Authors: Leigh Greenwood
“I’d like it better if you weren’t on speaking terms with half the men in Scotland,” he said, trying to sound offhand and succeeding only in sounding jealous.
“I daresay I don’t know any of them half as well as you know Miss Fraser.”
“Oh, her. That’s all right.”
“Well, how was I to know that in Scotland it’s perfectly acceptable for a woman to throw herself at a man? I wonder why it should be just the opposite in England? Oh dear,” she said with an innocent fluttering of her eyelashes. “How very much I still have to learn about Scotland.”
“You know Colleen’s behavior is not acceptable. I heard Donald Fraser tell you so.”
“Then I wonder why you put up with it so cheerfully.”
“I told you …”
“…we were childhood playmates,” Sara finished for him. “It’s a pity Ian and I weren’t playmates as well. Then I could hang on his arm all evening, and it would be perfectly acceptable.”
“It would be no such thing, and you know it,” Gavin said, a rueful grin breaking the rigidity of his features. “I can’t entirely avoid Colleen’s attention without making an unpleasant scene, and possibly creating hard feelings.”
Sara decided that, in all fairness, she was probably being too hard on Gavin. After all, it was Colleen who had been so obvious, and he had tried to divide his attentions among the other ladies.
“I promise I won’t say anymore. It must be hard to readjust old friendships when you take a wife. Besides, it’s probably just jealousy on my part. I’ve always wanted flaming red hair, and all I have is this pale stuff.”
Gavin looked at her in surprise. He’d never realized her hair was any less vivid than Colleen’s. “I like your hair,” he decided. “It suits you, kind of dignified and elegant.”
Sara decided that remark made amends for Colleen’s pursuit. He could take her in his arms this very moment, and she wouldn’t say him nay. Instead, he walked her to her door and waited patiently until Betty arrived to attend her mistress. Thrown temporarily off stride by Betty’s scolding her for being up late and endangering her complexion, Sara allowed Gavin to leave before she knew whether she should wait up for him. For some reason, tonight she felt absolutely incapable of asking him.
Gavin proceeded to his room and poured himself a brandy, but the unhurried pace belied the tempest raging inside him. Whatever the reason for Sara’s agreeing to marry him, it was not just for money, position, and freedom. He didn’t begrudge her that, it would have been foolish for her to marry to her disadvantage, but she would not be willing to stay in Scotland, learn to understand his country, and bear his children, if those alone had been her goals. She
must
care for him. Oh, he knew what his father and mother had said, but it was a different thing to see proof, to have her volunteer to give up something she wanted for him, to try to become something because of him.

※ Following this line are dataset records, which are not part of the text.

Definition schedule self (pass : Pass) (idx : nat) : list GetMwebUtxos :=
  (λ chunk, mkGetMwebUtxos (pa_tip_hash pass) (default 0 (head chunk)) (effective_batch_size self)
    OUTPUT_FORMAT_FULL) <$>
  chunks (N.to_nat (effective_batch_size self)) (drop idx (pa_indices pass)).

(** The fast path; its error is only reported. *)
Definition download_pipelined self keys book (checkpoint : option (Checkpoint (K := K))) (pass : Pass) :
    Eff (Src * Down K) Error unit :=
  d ← gets snd;
  if bool_decide (ss_leafset (ca_state (dn_caller d)) = []) &&
     (dn_idx d <? length (pa_indices pass))%nat
  then
    _ ← try_ (E := Error) (get_utxos_pipelined (schedule self pass (dn_idx d))
      (on_batch self keys book checkpoint pass));
    mret tt
  else mret tt.

(** The inner loop: smaller and smaller requests while the proof does not fit.
    Halving a [u16] ends after 16 turns. *)
Fixpoint fetch_verified (fuel : nat) (pass : Pass) (start : N) : Eff (Src * Down K) Error MwebUtxos :=
  match fuel with
  | O => hang
  | S fuel =>
    req_size ← gets (dn_req ∘ snd);
    batch ← on_fst (get_utxos (mkGetMwebUtxos (pa_tip_hash pass) start req_size OUTPUT_FORMAT_FULL));
    if decide (mu_output_format batch ≠ OUTPUT_FORMAT_FULL) then
      fail (protocol "expected FULL_UTXO format")
    else
      verify_res ← try_ (E := Error) (lift_panic (verify_batch (pa_header pass) (pa_leafset pass) batch));
      match verify_res with
      | Ok _ => mret batch
      | Err e =>
        if negb ((1 <? req_size) && shrinkable e) then fail e
        else
          _ ← on_snd (set_req (N.max (req_size / 2) 1));
          fetch_verified fuel pass start
      end
  end.
Definition SHRINK_FUEL : nat := 17.

(** After a success larger batches are tried again. *)
Definition restore_req self : Eff (Down K) Error unit :=
  d ← get;
  let ceiling := effective_batch_size self in
  if dn_req d <? ceiling
  then set_req (N.max (N.min (N.min (dn_req d * 2) 65535) ceiling) 1)
  else mret tt.

(** One turn of the sequential loop, at leaf [start]. *)
Definition sequential_turn self keys book (checkpoint : option (Checkpoint (K := K))) (pass : Pass)
    (start : N) : Eff (Src * Down K) Error unit :=
  _ ← on_snd next_batch;
  batch ← fetch_verified SHRINK_FUEL pass start;
  if decide (mu_utxos batch = []) then on_snd (skip_leaf self pass)
  else
    _ ← lift (check_batch_advances batch start);
    _ ← on_snd (take_batch self keys book pass batch start);
    _ ← on_snd (restore_req self);
    on_snd (maybe_checkpoint checkpoint pass).

Fixpoint download_sequential (fuel : nat) self keys book (checkpoint : option (Checkpoint (K := K)))
    (pass : Pass) : Eff (Src * Down K) Error unit :=
  d ← gets snd;
  match pa_indices pass !! dn_idx d with
  | None => mret tt
  | Some start =>
    match fuel with
    | O => hang
    | S fuel =>
      _ ← sequential_turn self keys book checkpoint pass start;
      download_sequential fuel self keys book checkpoint pass
    end
  end.

Definition download_pass self keys book (checkpoint : option (Checkpoint (K := K))) (pass : Pass) :
    Eff (Src * Down K) Error unit :=
  _ ← download_pipelined self keys book checkpoint pass;
  download_sequential (length (pa_indices pass)) self keys book checkpoint pass.

(** The phase with its local variables, on the world. *)
Definition run_download self (idx : nat) (m : Eff (Src * Down K) Error unit) :
    Eff (World P Nt Src K) Error (Down K) := λ w,
  match m (w_source w, mkDown (w_caller w) idx 0 ∅ (effective_batch_size self) [] 0) with
  | None => None
  | Some (r, (s, d)) =>
    Some (match r with Ok _ => Ok d | Err e => Err e end,
          mkWorld (w_headers w) (w_notifier w) s (dn_caller d))
  end.

(** ** The pass *)

(** Whether the last synchronised tip is still in the chain. *)
Definition extends_previous (st : SyncState) (tip_shorter : bool) (tip_height : N) :
    Eff (World P Nt Src K) Error bool :=
  if tip_shorter then mret false
  else
    match ss_tip_hash st, ss_tip_height st with
    | Some prev_hash, Some prev_height =>
      if prev_height <=? tip_height then
        h ← try_ (on_headers (block_hash_at prev_height));
        mret (bool_decide (h = Ok prev_hash))
      else mret false
    | _, _ => mret false
    end.

(** Reorganisations: heights are cleared and the leafset forgotten. *)
Definition handle_reorg self (tip_hash : BlockHash) (tip_height : N) :
    Eff (World P Nt Src K) Error unit :=
  st ← gets (λ w, ca_state (w_caller w));
  let tip_changed := match ss_tip_hash st with Some h => negb (h =? tip_hash) | None => false end in
  let tip_shorter :=
    match ss_tip_height st with Some prev => (tip_height + 1) mod 2 ^ 32 <? prev | None => false end in
  extends_prev ← extends_previous st tip_shorter tip_height;
  if (tip_shorter || tip_changed) && negb extends_prev then
    let height := if tip_shorter then saturating_add_u32 tip_height 1
                  else saturating_add_u32 (saturating_sub tip_height 10) 1 in
    db ← gets (λ w, ca_db (w_caller w));
    _ ← on_caller (set_db (coins_disconnect_from db height));
    on_caller (on_state (λ st, set_height_map
      (filter (λ p, p.1 < saturating_sub tip_height (N.max (sy_fine_window self) 1)))
      (invalidate_leafset st)))
  else mret tt.

(** The loop over [diff.removed]. *)
Definition mark_removed (acc : MwebCoinDatabase * list Bytes32) (leaf : N) :
    MwebCoinDatabase * list Bytes32 :=
  let '(db, id) := mark_spent_by_leaf_index acc.1 leaf in
  (db, match id with Some id => acc.2 ++ [id] | None => acc.2 end).

Definition resume_cursor (st : SyncState) (tip_hash : BlockHash) : option N :=
  match ss_utxo_cursor st, ss_pending_tip_hash st with
  | Some c, Some pending =>
    if decide (pending = tip_hash) then Some c
    else if decide (ss_leafset st = []) then Some c else None
  | Some c, None => if decide (ss_leafset st = []) then Some c else None
  | None, _ => None
  end.

(** Coins with a leaf are dated anew. *)
Definition redate_target (height_map : gmap N N) (tip_height : N) (c : MwebCoin) :
    option (Bytes32 * N) :=
  leaf ← mc_leaf_index c;
  let h := date_leaf_index height_map leaf tip_height in
  if decide (mc_block_height c = Some h) then None else Some (mc_output_id c, h).
Definition redate (height_map : gmap N N) (tip_height : N) (db : MwebCoinDatabase) : MwebCoinDatabase :=
  foldl (λ db p, (set_block_height db p.1 p.2).1) db
    (omap (redate_target height_map tip_height) (unspent db)).

(** After a first synchronisation: coins that are gone. *)
Definition coin_gone (leafset : list N) (ids : gset Bytes32) (resumed : bool)
    (p : Bytes32 * option N) : bool :=
  match p.2 with
  | Some i => negb (leafset_has_leaf leafset i)
  | None => bool_decide (p.1 ∉ ids) && negb resumed
  end.
Definition mark_gone (leafset : list N) (ids : gset Bytes32) (resumed : bool)
    (acc : MwebCoinDatabase * list Bytes32) (p : Bytes32 * option N) : MwebCoinDatabase * list Bytes32 :=
  if coin_gone leafset ids resumed p then
    let '(db, marked) := mark_spent acc.1 p.1 in
    (db, if marked && negb (bool_decide (p.1 ∈ acc.2)) then acc.2 ++ [p.1] else acc.2)
  else acc.

(** Header and leafset of the tip, as far as the mode checks them. *)
Definition fetch_tip self (tip_hash : BlockHash) (tip_height : N) :
    Eff (World P Nt Src K) Error (option MwebBlockHeader * MwebLeafset) :=
  mweb_header ← on_source (fetch_header (sy_verify self) tip_hash);
  _ ← match mweb_header with
      | Some hdr => on_caller (on_state (set_height_map <[tip_height := mh_output_mmr_size hdr]>))
      | None => mret tt
      end;
  leafset ← on_source (fetch_leafset tip_hash mweb_header);
  mret (mweb_header, leafset).

(** From the difference of the leafsets to the start of the download. *)
Definition plan_download self (tip_hash : BlockHash) (tip_height : N)
    (mweb_header : option MwebBlockHeader) (leafset : MwebLeafset) :
    Eff (Caller K) Error (Pass * bool * list Bytes32) :=
  c ← get;
  let st := ca_state c in
  let diff := diff_leafsets (ss_leafset st) (ls_leafset leafset) in
  let '(db, spent) := foldl mark_removed (ca_db c, []) (ld_removed diff) in
  _ ← set_db db;
  let resume := resume_cursor st tip_hash in
  let indices := ld_added diff in
  let idx := match resume with Some c => skip_to indices 0 c | None => 0%nat end in
  let pass := mkPass tip_hash tip_height mweb_header leafset indices (ss_height_map st) idx
    (length indices - idx) in
  _ ← publish_progress self pass 0;
  _ ← on_state (set_pending tip_hash);
  mret (pass, bool_decide (is_Some resume), spent).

Nevertheless, he warned himself to proceed with caution. Many a laudable intent ran shallow, or lasted for only a short time. His mother had been fooled by a man she thought wanted her more than he wanted her money. He would not be taken in by a similar protestation, even if the protestor did have blue eyes, an eminently kissable mouth, and a waist he could circle with his two hands.
But reason no longer held the rein on his emotions. Simple desire, unseeing and unyielding, had gained the upper hand, and he was willing to dare anything, risk anything, to be with Sara. Tomorrow was soon enough to concern himself with the future. Tonight, for a few hours at least, he only wanted nothing more than to lie in her arms, feel the comfort of her body, and believe that someday she would come to him for himself rather than what he brought to her. A barely heard closing door told him that Betty had left Sara’s room, and that she was alone.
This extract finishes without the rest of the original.